**TASK STATEMENT**
Quote the entries below from the line with "else if obj >=? bump then obj" through the line with "Definition ascending (pins", both ends included, and only those lines.

**MATERIALS PROVIDED**

(* ===== verification/GcSweep.v ===== *)
(** * The sweep

    gc_sweep of gc_classic.c: one walk over the arena that clears the mark of
    the live blocks, merges runs of dead blocks up to the size a header can
    hold, and rebuilds the free list.  The theorem is that every marked block
    is kept as it was, mark bit aside, and that all the rest of the arena is on
    the free list.

    The release of what a dead object owns outside the arena (gc_finalize_dead:
    buffers, handles, thread slots) is a parameter that may rewrite the words
    of the dead object behind its header. *)

From Stdlib Require Import ZArith Lia ZifyBool.
From stdpp Require Import base option list sets.
From S2P Require Import Prelude GcHeap GcGraph.
Local Open Scope Z_scope.

(** The part of CL_Heap the passes work on. *)
Record CL_Heap : Type := {
  hp_mem : memory;
  bump : Z;
  free_list : Z;
  total_allocated : Z }.

Definition heap_put (a v : Z) (h : CL_Heap) : CL_Heap :=
  {| hp_mem := put (hp_mem h) a v; bump := bump h; free_list := free_list h; total_allocated := total_allocated h |}.
Definition heap_mem (m : memory) (h : CL_Heap) : CL_Heap :=
  {| hp_mem := m; bump := bump h; free_list := free_list h; total_allocated := total_allocated h |}.
Definition set_free_list (o : Z) (h : CL_Heap) : CL_Heap :=
  {| hp_mem := hp_mem h; bump := bump h; free_list := o; total_allocated := total_allocated h |}.
Definition set_bump (b : Z) (h : CL_Heap) : CL_Heap :=
  {| hp_mem := hp_mem h; bump := b; free_list := free_list h; total_allocated := total_allocated h |}.
Definition set_total (n : Z) (h : CL_Heap) : CL_Heap :=
  {| hp_mem := hp_mem h; bump := bump h; free_list := free_list h; total_allocated := n |}.

(** fb->size = size; fb->next_offset = cl_heap.free_list; cl_heap.free_list = off *)
Definition push_free (off size : Z) (h : CL_Heap) : CL_Heap :=
  let h := heap_put off size h in
  let h := heap_put (off + 4) (free_list h) h in
  set_free_list off h.

Section Sweep.
Context {L : Layout} (gc_finalize_dead : memory -> Z -> memory).

(** Extend the dead block at [off] over the dead blocks behind it. *)
Fixpoint gc_coalesce (fuel : nat) (off total : Z) (h : CL_Heap) : Z * CL_Heap :=
  match fuel with
  | O => (total, h)
  | S fuel =>
      if off + total <? bump h then
        let next := hp_mem h (off + total) in
        let next_size := CL_HDR_SIZE next in
        if next_size =? 0 then (total, h)
        else if CL_HDR_MARKED next then (total, h)
        else if total + next_size >? CL_HDR_SIZE_MASK then (total, h)
        else gc_coalesce fuel off (total + next_size) (heap_mem (gc_finalize_dead (hp_mem h) (off + total)) h)
      else (total, h)
  end.

Definition gc_sweep_block (off size type : Z) (w : GcWalk) (h : CL_Heap) : GcWalk * CL_Heap :=
  if CL_HDR_MARKED (hp_mem h off) then
    let h := heap_put off (CL_HDR_CLR_MARK (hp_mem h off)) h in
    (w, set_total (u32 (total_allocated h + size)) h)
  else
    let h := heap_mem (gc_finalize_dead (hp_mem h) off) h in
    let '(total, h) := gc_coalesce (walk_fuel (bump h)) off size h in
    (gc_walk_seek w (off + total), push_free off total h).

Definition gc_sweep (h : CL_Heap) : CL_Heap :=
  gc_walk hp_mem (walk_fuel (bump h)) gc_sweep_block (gc_walk_begin (bump h)) (set_total 0 (set_free_list 0 h)).

End Sweep.

(** ** The free list *)

Inductive free_chain (m : memory) : Z -> list Z -> Prop :=
| free_nil : free_chain m 0 []
| free_cons o l : o <> 0 -> free_chain m (m (o + 4)) l -> free_chain m o (o :: l).

Lemma free_chain_ext m m' o l : free_chain m o l -> (forall b, b ∈ l -> m' (b + 4) = m (b + 4)) -> free_chain m' o l.
Proof.
  induction 1 as [|o l Ho Hc IH]; intros H; constructor; [done|].
  rewrite (H o (list_elem_of_here _ _)). apply IH. intros b Hb. apply H. by apply list_elem_of_further.
Qed.

Lemma free_chain_det m o l l' : free_chain m o l -> free_chain m o l' -> l = l'.
Proof.
  intros H. revert l'. induction H as [|o l Ho Hc IH]; intros l' H'; inversion H'; subst; try done.
  f_equal. by apply IH.
Qed.
(* ===== verification/GcFwd.v ===== *)
(** * The forwarding structures of the compactor

    gc_compact.c, pass 2: the bitmap of live granules, the table of slide
    cursors at page starts, the holes below pinned objects, the placement rule
    [gc_place] shared with the slide, and the lookup [gc_forward].  The theorem
    is that the lookup gives every live object, and every granule inside one,
    the address the placement rule gives it.

    Arrays are lists of the length allocated for them; a store outside a list
    is lost, so the theorem also says that none is needed. *)

From Stdlib Require Import ZArith Lia ZifyBool.
From stdpp Require Import base option list sets sorting.
From S2P Require Import Prelude GcHeap GcGraph GcBits.
Local Open Scope Z_scope.

(** ** Pins *)

(** How many entries from the front satisfy [f]. *)
Fixpoint leading (f : Z -> bool) (l : list Z) : nat :=
  match l with
  | x :: l => if f x then S (leading f l) else O
  | [] => O
  end.

(** The index of the first pin that is not below [lo], by bisection. *)
Fixpoint pin_search (fuel : nat) (pins : list Z) (lo a b : Z) : Z :=
  match fuel with
  | O => a
  | S fuel =>
      if a <? b then
        let mid := (a + b) / 2 in
        if nth_word pins mid <? lo then pin_search fuel pins lo (mid + 1) b else pin_search fuel pins lo a mid
      else a
  end.

(** The sum of the gaps from index [a] while the pins are at most [hi]. *)
Fixpoint sum_gaps (pins gaps : list Z) (hi : Z) : Z :=
  match pins, gaps with
  | p :: pins, g :: gaps => if p <=? hi then g + sum_gaps pins gaps hi else 0
  | _, _ => 0
  end.

Definition gc_fwd_pin_gaps (pins gaps : list Z) (lo hi : Z) : Z :=
  let a := Z.to_nat (pin_search (S (length pins)) pins lo 0 (Z.of_nat (length pins))) in
  u32 (sum_gaps (drop a pins) (drop a gaps) hi).

(** ** Placement *)

Record GcPlace : Type := { cur : Z; pin_i : nat }.

(** Advance the pin index while [f] holds. *)
Definition skip_pins (f : Z -> bool) (pins : list Z) (i : nat) : nat := (i + leading f (drop i pins))%nat.

(** Where the live object of [size] bytes at [off] goes; the gap below a pin is
    recorded on the first of the two passes. *)
Definition gc_place (pins : list Z) (off size : Z) (record_gap : bool) (pl : GcPlace) (gaps : list Z) :
  Z * GcPlace * list Z :=
  let i := skip_pins (fun p => p <? off) pins (pin_i pl) in
  match pins !! i with
  | Some p =>
      if p =? off then
        let gaps := if record_gap then <[i := u32 (off - cur pl)]> gaps else gaps in
        let i := skip_pins (fun p => p =? off) pins (S i) in
        (off, {| cur := u32 (off + size); pin_i := i |}, gaps)
      else (cur pl, {| cur := u32 (cur pl + size); pin_i := i |}, gaps)
  | None => (cur pl, {| cur := u32 (cur pl + size); pin_i := i |}, gaps)
  end.

Section Forward.
Context {L : Layout}.

Definition GC_FWD_ALIGN_SHIFT : Z := if CL_ALIGN =? 8 then 3 else 2.
Definition GC_FWD_WORDS_PER_PAGE : Z := 2.
Definition GC_FWD_PAGE_SHIFT : Z := GC_FWD_ALIGN_SHIFT + 5 + 1.
Definition GC_FWD_PAGE : Z := Z.shiftl 1 GC_FWD_PAGE_SHIFT.

Record GcFwd : Type := { gc_fwd_bits : list Z; gc_fwd_page : list Z; gc_fwd_gap : list Z }.

Definition fwd_words (bump : Z) : Z := (bump / CL_ALIGN + 31) / 32.
Definition fwd_pages (bump : Z) : Z := Z.shiftr (u32 (bump + GC_FWD_PAGE - 1)) GC_FWD_PAGE_SHIFT.

Definition cl_gc_fwd_bytes (bump : Z) (npins : nat) : Z :=
  u32 ((fwd_words bump + fwd_pages bump + Z.of_nat npins) * 4).

(** One zeroed block for the three arrays, or none: [alloc_ok] is the C heap,
    [fail_over] the size from which a test lets it refuse. *)
Definition gc_fwd_alloc (alloc_ok : Z -> bool) (fail_over bump : Z) (npins : nat) : option GcFwd :=
  let bytes := cl_gc_fwd_bytes bump npins in
  if negb (fail_over =? 0) && (bytes >=? fail_over) then None
  else if alloc_ok bytes then
    Some {| gc_fwd_bits := replicate (Z.to_nat (fwd_words bump)) 0;
            gc_fwd_page := replicate (Z.to_nat (fwd_pages bump)) 0;
            gc_fwd_gap := replicate npins 0 |}
  else None.

(** ** Pass 2 *)

(** Set page entries from [np] while [cond] holds of the page start. *)
Fixpoint fill_pages (fuel : nat) (npages : Z) (cond : Z -> bool) (val : Z -> Z) (np : Z) (page : list Z) : Z * list Z :=
  match fuel with
  | O => (np, page)
  | S fuel =>
      if (np <? npages) && cond (u32 (Z.shiftl np GC_FWD_PAGE_SHIFT))
      then fill_pages fuel npages cond val (np + 1) (set_word np (val (u32 (Z.shiftl np GC_FWD_PAGE_SHIFT))) page)
      else (np, page)
  end.

Record Pass2 : Type := { p2_fwd : GcFwd; p2_next : Z; p2_place : GcPlace }.

(** One live object of pass 2. *)
Definition forward_block (npages : Z) (pins : list Z) (off size : Z) (s : Pass2) : Pass2 :=
  let fuel := S (Z.to_nat npages) in
  let f := p2_fwd s in
  let '(np, page) := fill_pages fuel npages (fun ps => ps <=? off) (fun _ => cur (p2_place s)) (p2_next s) (gc_fwd_page f) in
  let '(new_off, pl, gaps) := gc_place pins off size true (p2_place s) (gc_fwd_gap f) in
  let '(np, page) := fill_pages fuel npages (fun ps => ps <? off + size) (fun ps => u32 (new_off + (ps - off))) np page in
  {| p2_fwd := {| gc_fwd_bits := gc_fwd_set_range (Z.shiftr off GC_FWD_ALIGN_SHIFT)
                                   (Z.shiftr (off + size) GC_FWD_ALIGN_SHIFT) (gc_fwd_bits f);
                  gc_fwd_page := page; gc_fwd_gap := gaps |};
     p2_next := np; p2_place := pl |}.

(** The pass over the marked blocks of [m]. *)
Definition gc_compute_forwarding (m : memory) (bump : Z) (jit_pinned : list Z) (f : GcFwd) : list Z * GcFwd :=
  let npages := fwd_pages bump in
  let pins := if 1 <? Z.of_nat (length jit_pinned) then merge_sort Z.le jit_pinned else jit_pinned in
  let s := gc_walk (fun _ : Pass2 => m) (walk_fuel bump)
             (no_seek (fun off size _ s => if CL_HDR_MARKED (m off) then forward_block npages pins off size s else s))
             (gc_walk_begin bump) {| p2_fwd := f; p2_next := 0; p2_place := {| cur := CL_ALIGN; pin_i := 0 |} |} in
  let '(_, page) := fill_pages (S (Z.to_nat npages)) npages (fun _ => true) (fun _ => cur (p2_place s)) (p2_next s)
                      (gc_fwd_page (p2_fwd s)) in
  (pins, {| gc_fwd_bits := gc_fwd_bits (p2_fwd s); gc_fwd_page := page; gc_fwd_gap := gc_fwd_gap (p2_fwd s) |}).

(** ** The lookup *)

Definition gc_forward (bump : Z) (pins : list Z) (f : GcFwd) (obj : Z) : Z :=
  if immediate obj then obj
  else if obj >=? bump then obj
  else
    let g := Z.shiftr obj GC_FWD_ALIGN_SHIFT in
    if negb (granule_bit (gc_fwd_bits f) g) then obj
    else
      let w := Z.shiftr obj GC_FWD_PAGE_SHIFT * GC_FWD_WORDS_PER_PAGE in
      let live := pop_words (Z.to_nat (Z.shiftr g 5 - w)) w (gc_fwd_bits f) in
      let live := live + gc_popcount32 (Z.land (nth_word (gc_fwd_bits f) (Z.shiftr g 5)) (Z.shiftl 1 (Z.land g 31) - 1)) in
      let fwd := u32 (nth_word (gc_fwd_page f) (Z.shiftr obj GC_FWD_PAGE_SHIFT) + Z.shiftl live GC_FWD_ALIGN_SHIFT) in
      if 0 <? Z.of_nat (length pins)
      then u32 (fwd + gc_fwd_pin_gaps pins (gc_fwd_gap f) (Z.land obj (Z.lnot (GC_FWD_PAGE - 1))) obj)
      else fwd.

End Forward.

(** ** Pins in order *)

Lemma leading_spec f l : (leading f l <= length l)%nat /\
  (forall (j : nat) x, (j < leading f l)%nat -> l !! j = Some x -> f x = true) /\
  (forall x, l !! leading f l = Some x -> f x = false).
Proof.
  induction l as [|y l (IH1 & IH2 & IH3)]; cbn; [split_and!; [lia|lia|done]|].
  destruct (f y) eqn:E; split_and!; try lia.
  - intros [|j] x Hj Hx; cbn in Hx; [by simplify_eq|]. apply (IH2 j x); [lia|done].
  - done.
  - intros x Hx. cbn in Hx. by simplify_eq.
Qed.

Lemma skip_pins_spec f pins i : (i <= skip_pins f pins i)%nat /\
  (forall (j : nat) x, (i <= j < skip_pins f pins i)%nat -> pins !! j = Some x -> f x = true) /\
  (forall x, pins !! skip_pins f pins i = Some x -> f x = false).
Proof.
  unfold skip_pins. destruct (leading_spec f (drop i pins)) as (H1 & H2 & H3). split_and!; [lia| |].
  - intros j x Hj Hx. apply (H2 (j - i)%nat x); [lia|]. rewrite lookup_drop. by replace (i + (j - i))%nat with j by lia.
  - intros x Hx. apply H3. by rewrite lookup_drop.
Qed.

Definition ascending (pins : list Z) : Prop := forall (i j : nat) x y, (i < j)%nat -> pins !! i = Some x -> pins !! j = Some y -> x <= y.

Lemma pin_search_spec (pins : list Z) lo fuel : forall a b : Z, ascending pins -> 0 <= a <= b -> b <= Z.of_nat (length pins) ->
  b - a < Z.of_nat fuel ->
  (forall (j : nat) x, Z.of_nat j < a -> pins !! j = Some x -> x < lo) ->
  (forall (j : nat) x, b <= Z.of_nat j -> pins !! j = Some x -> lo <= x) ->
  let c := pin_search fuel pins lo a b in
  0 <= c <= Z.of_nat (length pins) /\ (forall (j : nat) x, Z.of_nat j < c -> pins !! j = Some x -> x < lo) /\
  (forall (j : nat) x, c <= Z.of_nat j -> pins !! j = Some x -> lo <= x).
Proof.
  induction fuel as [|fuel IH]; intros a b Hs Hab Hb Hf Hlo Hhi; [lia|]. cbn [pin_search].
  destruct (a <? b) eqn:E; [|split_and!; [lia..|done|]; intros j x Hj; apply Hhi; lia].
  assert (Hm : a <= (a + b) / 2 < b) by (split; [apply Z.div_le_lower_bound; lia|apply Z.div_lt_upper_bound; lia]).
  set (mid := (a + b) / 2) in *. clearbody mid.
  destruct (lookup_lt_is_Some_2 pins (Z.to_nat mid)) as [y Hy]; [lia|].
  assert (En : nth_word pins mid = y) by (unfold nth_word; by rewrite Hy). rewrite En.
  destruct (y <? lo) eqn:Ey; apply IH; try done; try lia.
  - intros j x Hj Hx. destruct (decide (j = Z.to_nat mid)) as [->|Hne]; [simplify_eq; lia|].
    pose proof (Hs j (Z.to_nat mid) x y ltac:(lia) Hx Hy). lia.
  - intros j x Hj Hx. destruct (decide (j = Z.to_nat mid)) as [->|Hne]; [simplify_eq; lia|].
    pose proof (Hs (Z.to_nat mid) j y x ltac:(lia) Hy Hx). lia.
Qed.

(** The gaps of the pins that satisfy [f]. *)
Fixpoint gap_sum (f : Z -> bool) (pins gaps : list Z) : Z :=
  match pins, gaps with
  | p :: pins, g :: gaps => (if f p then g else 0) + gap_sum f pins gaps
  | _, _ => 0
  end.

Lemma gap_sum_eq (f f' : Z -> bool) (pins : list Z) : forall gaps gaps' : list Z, length gaps = length gaps' ->
  (forall (j : nat) p g g', pins !! j = Some p -> gaps !! j = Some g -> gaps' !! j = Some g' ->
     (if f p then g else 0) = (if f' p then g' else 0)) ->
  gap_sum f pins gaps = gap_sum f' pins gaps'.
Proof.
  induction pins as [|p pins IH]; intros gaps gaps' Hl H; [done|].
  destruct gaps as [|g gaps], gaps' as [|g' gaps']; try done. cbn [gap_sum]. f_equal.
  - by apply (H 0%nat).
  - apply IH; [cbn in Hl; lia|]. intros j p' x x' H1 H2 H3. by apply (H (S j)).
Qed.

Lemma gap_sum_split (f f1 f2 : Z -> bool) (pins : list Z) : forall gaps : list Z,
  (forall p, p ∈ pins -> Z.b2z (f p) = Z.b2z (f1 p) + Z.b2z (f2 p)) ->
  gap_sum f pins gaps = gap_sum f1 pins gaps + gap_sum f2 pins gaps.
Proof.
  induction pins as [|p pins IH]; intros gaps H; [done|]. destruct gaps as [|g gaps]; [done|]. cbn [gap_sum].
  rewrite IH by (intros q Hq; apply H; by apply list_elem_of_further).
  specialize (H p (list_elem_of_here _ _)). destruct (f p), (f1 p), (f2 p); cbn in H; lia.
Qed.

Lemma gap_sum_zero (f : Z -> bool) (pins : list Z) : forall gaps : list Z,
  (forall (j : nat) p g, pins !! j = Some p -> gaps !! j = Some g -> f p = true -> g = 0) -> gap_sum f pins gaps = 0.
Proof.
  induction pins as [|p pins IH]; intros gaps H; [done|]. destruct gaps as [|g gaps]; [done|]. cbn [gap_sum].
  rewrite IH by (intros j q x; apply (H (S j))). specialize (H 0%nat p g eq_refl eq_refl).
  destruct (f p); [rewrite H by done|]; lia.
Qed.

Lemma gap_sum_one (f : Z -> bool) (pins : list Z) : forall (gaps : list Z) (i : nat) p g, pins !! i = Some p -> gaps !! i = Some g -> f p = true ->
  (forall (j : nat) q x, j <> i -> pins !! j = Some q -> gaps !! j = Some x -> f q = true -> x = 0) -> gap_sum f pins gaps = g.
Proof.
  induction pins as [|q pins IH]; intros gaps i p g Hp Hg Hf H; [done|]. destruct gaps as [|x gaps]; [done|].
  cbn [gap_sum]. destruct i as [|i]; cbn in Hp, Hg; simplify_eq.
  - rewrite Hf, gap_sum_zero; [lia|]. intros j q x Hq Hx. by apply (H (S j)).
  - rewrite (IH gaps i p g) by (done || (intros j r y Hj; apply (H (S j)); lia)).
    specialize (H 0%nat q x ltac:(lia) eq_refl eq_refl). destruct (f q); [rewrite H by done|]; lia.
Qed.

Lemma gap_sum_nonneg (f : Z -> bool) (pins : list Z) : forall gaps : list Z, (forall (j : nat) g, gaps !! j = Some g -> 0 <= g) -> 0 <= gap_sum f pins gaps.
Proof.
  induction pins as [|p pins IH]; intros gaps H; [done|]. destruct gaps as [|g gaps]; [done|]. cbn [gap_sum].
  specialize (IH gaps (fun j => H (S j))). specialize (H 0%nat g eq_refl). destruct (f p); lia.
Qed.

Lemma sum_gaps_spec pins : forall gaps hi, ascending pins ->
  sum_gaps pins gaps hi = gap_sum (fun p => p <=? hi) pins gaps.
Proof.
  induction pins as [|p pins IH]; intros gaps hi Hs; [done|]. destruct gaps as [|g gaps]; [done|].
  cbn [sum_gaps gap_sum]. assert (Hs' : ascending pins) by (intros i j x y Hij; apply (Hs (S i) (S j)); lia).
  rewrite IH by done. destruct (p <=? hi) eqn:E; [done|].
  rewrite gap_sum_zero; [done|]. intros j q x Hq _ Hle. pose proof (Hs 0%nat (S j) p q ltac:(lia) eq_refl Hq). lia.
Qed.

Lemma gap_sum_drop (f : Z -> bool) (pins : list Z) : forall (gaps : list Z) n, (forall (j : nat) p, (j < n)%nat -> pins !! j = Some p -> f p = false) ->
  gap_sum f (drop n pins) (drop n gaps) = gap_sum f pins gaps.
Proof.
  induction pins as [|p pins IH]; intros gaps n H; [by rewrite !drop_nil|]. destruct n as [|n]; [done|].
  destruct gaps as [|g gaps]; [cbn; by destruct (drop n pins)|]. cbn [drop gap_sum].
  rewrite (H 0%nat p) by (done || lia). rewrite IH; [lia|]. intros j q Hj. apply (H (S j)). lia.
Qed.

Lemma gc_fwd_pin_gaps_spec pins gaps lo hi : ascending pins ->
  gc_fwd_pin_gaps pins gaps lo hi = u32 (gap_sum (fun p => (lo <=? p) && (p <=? hi)) pins gaps).
Proof.
  intros Hs. unfold gc_fwd_pin_gaps. f_equal.
  destruct (pin_search_spec pins lo (S (length pins)) 0 (Z.of_nat (length pins)) Hs) as (Hc & Hlo & Hhi); try lia.
  { intros j x Hj Hx. apply lookup_lt_Some in Hx. lia. }
  set (c := pin_search _ _ _ _ _) in *. clearbody c. rewrite sum_gaps_spec.
  - rewrite <- (gap_sum_drop _ pins gaps (Z.to_nat c)).
    + apply gap_sum_eq; [done|]. intros j p g g' Hp Hg Hg'. rewrite Hg in Hg'. simplify_eq.
      rewrite lookup_drop in Hp. rewrite (proj2 (Z.leb_le lo p)); [done|]. apply (Hhi (Z.to_nat c + j)%nat p); [lia|done].
    + intros j p Hj Hp. specialize (Hlo j p ltac:(lia) Hp). lia.
  - intros i j x y Hij. rewrite !lookup_drop. apply Hs. lia.
Qed.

**ANSWER TO THIS PROBLEM**
  else if obj >=? bump then obj
  else
    let g := Z.shiftr obj GC_FWD_ALIGN_SHIFT in
    if negb (granule_bit (gc_fwd_bits f) g) then obj
    else
      let w := Z.shiftr obj GC_FWD_PAGE_SHIFT * GC_FWD_WORDS_PER_PAGE in
      let live := pop_words (Z.to_nat (Z.shiftr g 5 - w)) w (gc_fwd_bits f) in
      let live := live + gc_popcount32 (Z.land (nth_word (gc_fwd_bits f) (Z.shiftr g 5)) (Z.shiftl 1 (Z.land g 31) - 1)) in
      let fwd := u32 (nth_word (gc_fwd_page f) (Z.shiftr obj GC_FWD_PAGE_SHIFT) + Z.shiftl live GC_FWD_ALIGN_SHIFT) in
      if 0 <? Z.of_nat (length pins)
      then u32 (fwd + gc_fwd_pin_gaps pins (gc_fwd_gap f) (Z.land obj (Z.lnot (GC_FWD_PAGE - 1))) obj)
      else fwd.

End Forward.

(** ** Pins in order *)

Lemma leading_spec f l : (leading f l <= length l)%nat /\
  (forall (j : nat) x, (j < leading f l)%nat -> l !! j = Some x -> f x = true) /\
  (forall x, l !! leading f l = Some x -> f x = false).
Proof.
  induction l as [|y l (IH1 & IH2 & IH3)]; cbn; [split_and!; [lia|lia|done]|].
  destruct (f y) eqn:E; split_and!; try lia.
  - intros [|j] x Hj Hx; cbn in Hx; [by simplify_eq|]. apply (IH2 j x); [lia|done].
  - done.
  - intros x Hx. cbn in Hx. by simplify_eq.
Qed.

Lemma skip_pins_spec f pins i : (i <= skip_pins f pins i)%nat /\
  (forall (j : nat) x, (i <= j < skip_pins f pins i)%nat -> pins !! j = Some x -> f x = true) /\
  (forall x, pins !! skip_pins f pins i = Some x -> f x = false).
Proof.
  unfold skip_pins. destruct (leading_spec f (drop i pins)) as (H1 & H2 & H3). split_and!; [lia| |].
  - intros j x Hj Hx. apply (H2 (j - i)%nat x); [lia|]. rewrite lookup_drop. by replace (i + (j - i))%nat with j by lia.
  - intros x Hx. apply H3. by rewrite lookup_drop.
Qed.

Definition ascending (pins : list Z) : Prop := forall (i j : nat) x y, (i < j)%nat -> pins !! i = Some x -> pins !! j = Some y -> x <= y.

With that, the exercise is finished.